## Prompt
Copy all of the records below verbatim.
Recorded information Block Start
(** * Geometric SMOTE

    A shallow embedding of [imbtools/algorithms/geometric_smote.py]: the
    geometric sampler [_make_geometric_sample], the batch generator
    [_make_geometric_samples] and the resampling pass
    [GeometricSMOTE._sample], with the properties of the specification that
    concern them.

    Conventions of the embedding.
    - A float64 is a real number or one of the IEEE special values
      ([+inf], [-inf], [nan]): arithmetic on finite values is exact (rounding
      is not modelled), the special values follow IEEE 754 as numpy does.
      Properties that rounding breaks are not properties of the code: the
      sampler is embedded a second time on binary64 values
      ([_make_geometric_sample_binary64], on the kernel's primitive
      floating-point numbers), where the operations round as the hardware
      does, and what fails there is stated as failing.
    - A numpy [RandomState] is a value of an abstract type of generator
      states; every draw returns the drawn values and the advanced state.
    - A Python exception is a value of [exn]; code that may raise returns a
      [result].

    The file also embeds the two helpers of
    [sklearnext/model_selection/search.py] that rewrite the parameter
    dictionaries of a grid search, [ModelSearchCV._split_est_name] and
    [ModelSearchCV._modify_grid_search_attrs]: a dictionary is the list of
    its items in insertion order, and their exceptions are values of
    [search_exn]. *)

From Stdlib Require Import PrimFloat FloatOps SpecFloat.
From Stdlib Require Import Ascii String.
From Stdlib Require Import Reals Lra Lia List ZArith Bool Arith.
Import ListNotations.
Lemma no_empty_map_extract_document svc document_id :
  preserves (both no_empty_map) (extract_document svc document_id).
Proof.
  unfold extract_document.
  apply keeps_bind; [apply keeps_execute_select|intros rows].
  apply keeps_bind; [apply keeps_scalar_one_or_none|intros [document|]].
  2: apply keeps_raise.
  destruct (DocKind_eqb _ UNKNOWN); [apply keeps_raise|].
  apply keeps_try_except; [|intros e; apply keeps_raise].
  apply keeps_bind; [apply keeps_extract_by_kind|intros [extraction|]].
  2: apply keeps_raise.
  apply keeps_bind; [apply no_empty_map_store_extraction|intros _].
  apply keeps_bind; [apply keeps_commit|intros _].
  apply keeps_bind; [apply keeps_flush|intros _].
  apply keeps_bind; [|intros _; apply keeps_ret].
  apply update_checklist_for_document_keeps_documents, no_empty_map_documents.
Qed.

Lemma no_empty_map_extract_each svc classified_docs :
  forall extracted,
    preserves (both no_empty_map) (extract_each svc classified_docs extracted).
Proof.
  induction classified_docs as [|document rest IH]; intros extracted; simpl.
  - apply keeps_ret.
  - apply keeps_bind; [|intros c; apply IH].
    destruct (truthy _); [apply keeps_ret|].
    apply keeps_try_except; [|intros e; apply keeps_ret].
    apply keeps_bind; [apply keeps_extract_by_kind|intros [extraction|]].
    2: apply keeps_ret.
    apply keeps_bind; [apply no_empty_map_store_extraction|intros _].
    apply keeps_bind; [apply keeps_commit|intros _].
    apply keeps_bind; [apply keeps_flush|intros _].
    apply keeps_bind; [|intros _; apply keeps_ret].
    apply update_checklist_for_document_keeps_documents, no_empty_map_documents.
Qed.

Lemma no_empty_map_extract_intake_documents svc i :
  preserves (both no_empty_map) (extract_intake_documents svc i).
Proof.
  unfold extract_intake_documents.
  apply keeps_bind; [apply keeps_execute_select|intros rows].
  apply keeps_bind; [apply keeps_scalar_one_or_none|intros [intake|]].
  2: apply keeps_raise.
  apply keeps_bind; [apply keeps_execute_select|intros [|d docs]].
  1: apply keeps_raise.
  apply keeps_bind; [apply no_empty_map_extract_each|intros extracted].
  apply keeps_ret.
Qed.

(** Every operation of the service, however it ends, leaves the stored
    field maps non-empty. *)
Lemma run_operation_no_empty_map op db :
  both no_empty_map db -> both no_empty_map (run_operation op db).
Proof.
  intros H. destruct op; cbn [run_operation].
  - now apply create_intake_keeps_documents; [apply no_empty_map_documents|].
  - now apply no_empty_map_upload_document.
  - now apply no_empty_map_classify_document.
  - now apply no_empty_map_extract_document.
  - now apply no_empty_map_classify_intake_documents.
  - now apply no_empty_map_extract_intake_documents.
  - now apply update_checklist_for_document_keeps_documents;
      [apply no_empty_map_documents|].
  - now apply check_and_update_intake_status_keeps_documents;
      [apply no_empty_map_documents|].
  - now apply keeps_get_intake_checklist.
  - destruct H as [H1 H2]. destruct keep; split; assumption.
Qed.

Lemma run_operations_no_empty_map ops db :
  both no_empty_map db -> both no_empty_map (run_operations ops db).
Proof.
  unfold run_operations. revert db.
  induction ops as [|op ops IH]; intros db H; simpl; [exact H|].
  apply IH. exact (run_operation_no_empty_map op db H).
Qed.

(** ** The recount over the runs of the service *)

(** A reconciliation without a failing round trip that locates its item
    leaves the documents as they were, in the session's view and in the
    committed database. *)
Lemma update_checklist_for_document_committed_documents document db item :
  faults db = None ->
  DocKind_eqb (Document.doc_kind document) UNKNOWN
    || negb (truthy (Document.extracted_data document)) = false ->
  filter (item_where document) (checklist_items (pending db)) = [item] ->
  let db' := session (update_checklist_for_document document db) in
  documents (pending db') = documents (pending db)
  /\ documents (committed db') = documents (pending db).
Proof.
  intros H Hg Hf. rewrite update_checklist_for_document_run by assumption.
  rewrite Hg, Hf. cbv zeta.
  set (s := write_checklist_item _ _).
  destruct (check_and_update_intake_status_frame (Document.intake_id document)
              (mkSession s s None) eq_refl) as (_ & Hd & Hc).
  simpl in Hd, Hc. split; [exact Hd|].
  destruct Hc as [-> | ->]; [reflexivity|exact Hd].
Qed.
Lemma path_covers (n : Z) (p : list cell) :
  NoDup p → (∀ c, c ∈ p → cell_in_bounds n c) →
  length p = (Z.to_nat n * Z.to_nat n)%nat →
  ∀ c, cell_in_bounds n c → c ∈ p.
Proof.
  intros Hnd Hin Hlen c Hc.
  assert (Hperm : p ≡ₚ all_cells n).
  { apply submseteq_length_Permutation.
    - apply NoDup_submseteq; [done|]. intros d Hd. apply all_cells_elem. auto.
    - rewrite all_cells_length. lia. }
  rewrite Hperm. by apply all_cells_elem.
Qed.

Lemma tour_length (n : Z) (start : cell) (q : list cell) :
  is_tour n start q → length q = (Z.to_nat n * Z.to_nat n)%nat.
Proof.
  intros [_ Hin Hnd Hall _]. apply Nat.le_antisymm.
  - by apply path_length_bound.
  - rewrite <- all_cells_length.
    apply submseteq_length, NoDup_submseteq; [apply all_cells_nodup|].
    intros c Hc. apply Hall. by apply all_cells_elem.
Qed.

(** A chain over visited cells with one position per cell is a tour. *)
Lemma visited_full_is_tour (t : tour) (start : cell) :
  visited t → knight_chain (path t) = true → head (path t) = Some start →
  0 <= size t →
  Z.of_nat (length (path t)) = size t * size t →
  is_tour (size t) start (path t).
Proof.
  intros Hvis Hch Hhd Hsz Hlen.
  pose proof (visited_nodup _ Hvis) as Hnd.
  assert (Hin : ∀ c, c ∈ path t → cell_in_bounds (size t) c).
  { intros c. by apply visited_inside. }
  split; try done.
  apply path_covers; try done. nia.
Qed.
Recorded information Block End
## Solved exercise
(** * Geometric SMOTE

    A shallow embedding of [imbtools/algorithms/geometric_smote.py]: the
    geometric sampler [_make_geometric_sample], the batch generator
    [_make_geometric_samples] and the resampling pass
    [GeometricSMOTE._sample], with the properties of the specification that
    concern them.

    Conventions of the embedding.
    - A float64 is a real number or one of the IEEE special values
      ([+inf], [-inf], [nan]): arithmetic on finite values is exact (rounding
      is not modelled), the special values follow IEEE 754 as numpy does.
      Properties that rounding breaks are not properties of the code: the
      sampler is embedded a second time on binary64 values
      ([_make_geometric_sample_binary64], on the kernel's primitive
      floating-point numbers), where the operations round as the hardware
      does, and what fails there is stated as failing.
    - A numpy [RandomState] is a value of an abstract type of generator
      states; every draw returns the drawn values and the advanced state.
    - A Python exception is a value of [exn]; code that may raise returns a
      [result].

    The file also embeds the two helpers of
    [sklearnext/model_selection/search.py] that rewrite the parameter
    dictionaries of a grid search, [ModelSearchCV._split_est_name] and
    [ModelSearchCV._modify_grid_search_attrs]: a dictionary is the list of
    its items in insertion order, and their exceptions are values of
    [search_exn]. *)

From Stdlib Require Import PrimFloat FloatOps SpecFloat.
From Stdlib Require Import Ascii String.
From Stdlib Require Import Reals Lra Lia List ZArith Bool Arith.
Import ListNotations.
Lemma no_empty_map_extract_document svc document_id :
  preserves (both no_empty_map) (extract_document svc document_id).
Proof.
  unfold extract_document.
  apply keeps_bind; [apply keeps_execute_select|intros rows].
  apply keeps_bind; [apply keeps_scalar_one_or_none|intros [document|]].
  2: apply keeps_raise.
  destruct (DocKind_eqb _ UNKNOWN); [apply keeps_raise|].
  apply keeps_try_except; [|intros e; apply keeps_raise].
  apply keeps_bind; [apply keeps_extract_by_kind|intros [extraction|]].
  2: apply keeps_raise.
  apply keeps_bind; [apply no_empty_map_store_extraction|intros _].
  apply keeps_bind; [apply keeps_commit|intros _].
  apply keeps_bind; [apply keeps_flush|intros _].
  apply keeps_bind; [|intros _; apply keeps_ret].
  apply update_checklist_for_document_keeps_documents, no_empty_map_documents.
Qed.

Lemma no_empty_map_extract_each svc classified_docs :
  forall extracted,
    preserves (both no_empty_map) (extract_each svc classified_docs extracted).
Proof.
  induction classified_docs as [|document rest IH]; intros extracted; simpl.
  - apply keeps_ret.
  - apply keeps_bind; [|intros c; apply IH].
    destruct (truthy _); [apply keeps_ret|].
    apply keeps_try_except; [|intros e; apply keeps_ret].
    apply keeps_bind; [apply keeps_extract_by_kind|intros [extraction|]].
    2: apply keeps_ret.
    apply keeps_bind; [apply no_empty_map_store_extraction|intros _].
    apply keeps_bind; [apply keeps_commit|intros _].
    apply keeps_bind; [apply keeps_flush|intros _].
    apply keeps_bind; [|intros _; apply keeps_ret].
    apply update_checklist_for_document_keeps_documents, no_empty_map_documents.
Qed.

Lemma no_empty_map_extract_intake_documents svc i :
  preserves (both no_empty_map) (extract_intake_documents svc i).
Proof.
  unfold extract_intake_documents.
  apply keeps_bind; [apply keeps_execute_select|intros rows].
  apply keeps_bind; [apply keeps_scalar_one_or_none|intros [intake|]].
  2: apply keeps_raise.
  apply keeps_bind; [apply keeps_execute_select|intros [|d docs]].
  1: apply keeps_raise.
  apply keeps_bind; [apply no_empty_map_extract_each|intros extracted].
  apply keeps_ret.
Qed.

(** Every operation of the service, however it ends, leaves the stored
    field maps non-empty. *)
Lemma run_operation_no_empty_map op db :
  both no_empty_map db -> both no_empty_map (run_operation op db).
Proof.
  intros H. destruct op; cbn [run_operation].
  - now apply create_intake_keeps_documents; [apply no_empty_map_documents|].
  - now apply no_empty_map_upload_document.
  - now apply no_empty_map_classify_document.
  - now apply no_empty_map_extract_document.
  - now apply no_empty_map_classify_intake_documents.
  - now apply no_empty_map_extract_intake_documents.
  - now apply update_checklist_for_document_keeps_documents;
      [apply no_empty_map_documents|].
  - now apply check_and_update_intake_status_keeps_documents;
      [apply no_empty_map_documents|].
  - now apply keeps_get_intake_checklist.
  - destruct H as [H1 H2]. destruct keep; split; assumption.
Qed.

Lemma run_operations_no_empty_map ops db :
  both no_empty_map db -> both no_empty_map (run_operations ops db).
Proof.
  unfold run_operations. revert db.
  induction ops as [|op ops IH]; intros db H; simpl; [exact H|].
  apply IH. exact (run_operation_no_empty_map op db H).
Qed.

(** ** The recount over the runs of the service *)

(** A reconciliation without a failing round trip that locates its item
    leaves the documents as they were, in the session's view and in the
    committed database. *)
Lemma update_checklist_for_document_committed_documents document db item :
  faults db = None ->
  DocKind_eqb (Document.doc_kind document) UNKNOWN
    || negb (truthy (Document.extracted_data document)) = false ->
  filter (item_where document) (checklist_items (pending db)) = [item] ->
  let db' := session (update_checklist_for_document document db) in
  documents (pending db') = documents (pending db)
  /\ documents (committed db') = documents (pending db).
Proof.
  intros H Hg Hf. rewrite update_checklist_for_document_run by assumption.
  rewrite Hg, Hf. cbv zeta.
  set (s := write_checklist_item _ _).
  destruct (check_and_update_intake_status_frame (Document.intake_id document)
              (mkSession s s None) eq_refl) as (_ & Hd & Hc).
  simpl in Hd, Hc. split; [exact Hd|].
  destruct Hc as [-> | ->]; [reflexivity|exact Hd].
Qed.
Lemma path_covers (n : Z) (p : list cell) :
  NoDup p → (∀ c, c ∈ p → cell_in_bounds n c) →
  length p = (Z.to_nat n * Z.to_nat n)%nat →
  ∀ c, cell_in_bounds n c → c ∈ p.
Proof.
  intros Hnd Hin Hlen c Hc.
  assert (Hperm : p ≡ₚ all_cells n).
  { apply submseteq_length_Permutation.
    - apply NoDup_submseteq; [done|]. intros d Hd. apply all_cells_elem. auto.
    - rewrite all_cells_length. lia. }
  rewrite Hperm. by apply all_cells_elem.
Qed.

Lemma tour_length (n : Z) (start : cell) (q : list cell) :
  is_tour n start q → length q = (Z.to_nat n * Z.to_nat n)%nat.
Proof.
  intros [_ Hin Hnd Hall _]. apply Nat.le_antisymm.
  - by apply path_length_bound.
  - rewrite <- all_cells_length.
    apply submseteq_length, NoDup_submseteq; [apply all_cells_nodup|].
    intros c Hc. apply Hall. by apply all_cells_elem.
Qed.

(** A chain over visited cells with one position per cell is a tour. *)
Lemma visited_full_is_tour (t : tour) (start : cell) :
  visited t → knight_chain (path t) = true → head (path t) = Some start →
  0 <= size t →
  Z.of_nat (length (path t)) = size t * size t →
  is_tour (size t) start (path t).
Proof.
  intros Hvis Hch Hhd Hsz Hlen.
  pose proof (visited_nodup _ Hvis) as Hnd.
  assert (Hin : ∀ c, c ∈ path t → cell_in_bounds (size t) c).
  { intros c. by apply visited_inside. }
  split; try done.
  apply path_covers; try done. nia.
Qed.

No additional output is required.